DATASET RECORDS
——————

(** The life of the machine with the registry of disks, from the set-up of the scheduler on [q0]. *)
Definition fboots (disks : disk_list) (reg : bool) (x : fair) (disks' : disk_list) : Prop :=
  reg = true /\ exists s init d w', (forall n, w_alloc (k_world (kern s)) n = true) /\
    k_causes (kern s) = ∅ /\ k_works (kern s) = [] /\ rqs s = ∅ /\ calls s = ∅ /\ batches s = ∅ /\ dispatch_list s = [] /\
    basic_sched_init_data true true q0 disks (k_world (kern s)) = Ok ((0, Some d, disks'), w') /\
    x = Fair (Glue (s <| kern ::= fun k => k <| k_world := w' |> |> <| ad := d |>) (boot_memory init)) ∅.
Definition fsteps (x x' : fair) : Prop := exists a, fstep_ready a x /\ run_fstep a x = Ok (tt, x').
Definition fair_life : fair -> disk_list -> Prop := life q0 fboots fsteps true.

Lemma life_freach x disks : fair_life x disks -> freach x.
Proof.
  apply (life_keeps q0 fboots fsteps freach).
  - intros ds r y ds' (_ & s & init & d & w & Ha & Ek & Ew & Er & Ec & Eb & El & E & ->). by eapply fr_boot.
  - intros y y' Hy (a & Ha & E). by eapply fr_act.
Qed.

Lemma fboots_registers disks reg x disks' : fboots disks reg x disks' -> disks' = snd (ioctl_helper_register_disk reg disks q0).
Proof. intros (-> & s & init & d & w & Ha & _ & _ & _ & _ & _ & _ & E & _). by eapply afq_init_registers. Qed.

(** C3: the patched kernel with the fair-queuing scheduler does not crash as long as the scheduler is used with care: no
    allocation fails, the ioctl sets [ioprio] to 0 to 8 and [vio_counter] to no more than the threshold only, and the write hook
    gets the current number of the scheduler ([callable]).  Then, from
    the boot on, whatever is written, committed and written back, whatever requests are made of the bios,
    added, dispatched, completed and freed, and whatever system calls come and go, every operation of the file systems
    and the block layer on cause lists, every handler, every timer and every turn of a thread
    runs to its end: no NULL pointer or freed cause list or descriptor is used, no lock is taken twice, no loop runs for ever; and
    [basic_sched_exit_data] returns.  Requests are not merged: that hook is a BUG_ON, whenever it is called.
    The tags of the requests are in order, and the scheduler remains a pool of works, which only its handlers touch. *)
Theorem afq_kernel_no_fault x disks :
  fair_life x disks ->
  (forall a, fstep_ready a x ->
     exists x', run_fstep a x = Ok (tt, x') /\ fair_life x' disks /\ env_wf (kern (fk_host x')) (rqs (fk_host x')) /\
       fstep_spec a (fk_host x) (fk_host x')) /\
  (exists d' disks', basic_sched_exit_data q0 (ad (fk_host x)) disks = Ok (d', disks') /\ q0 ∉ disks') /\
  (forall rq next, run_fstep (FHandle (MergedRequests rq next)) x = Fault (BUG 511)).
Proof.
  intros Hl. split; [|split; [|done]].
  - intros a Ha. destruct (fstep_run a x (freach_inv _ (life_freach _ _ Hl)) Ha) as (x' & E & Hx' & Hs). exists x'.
    split_and!; [done | eapply life_step; [exact Hl | by exists a] | by apply fair_env | done].
  - apply afq_exit_run, (life_unregister q0 fboots fsteps fboots_registers true x disks Hl).
Qed.
End Stack.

——————

YOUR INSTRUCTIONS
For each line in the records that contains the word "freed", make a copy.

WRITTEN RESPONSE
    added, dispatched, completed and freed, and whatever system calls come and go, every operation of the file systems
    runs to its end: no NULL pointer or freed cause list or descriptor is used, no lock is taken twice, no loop runs for ever; and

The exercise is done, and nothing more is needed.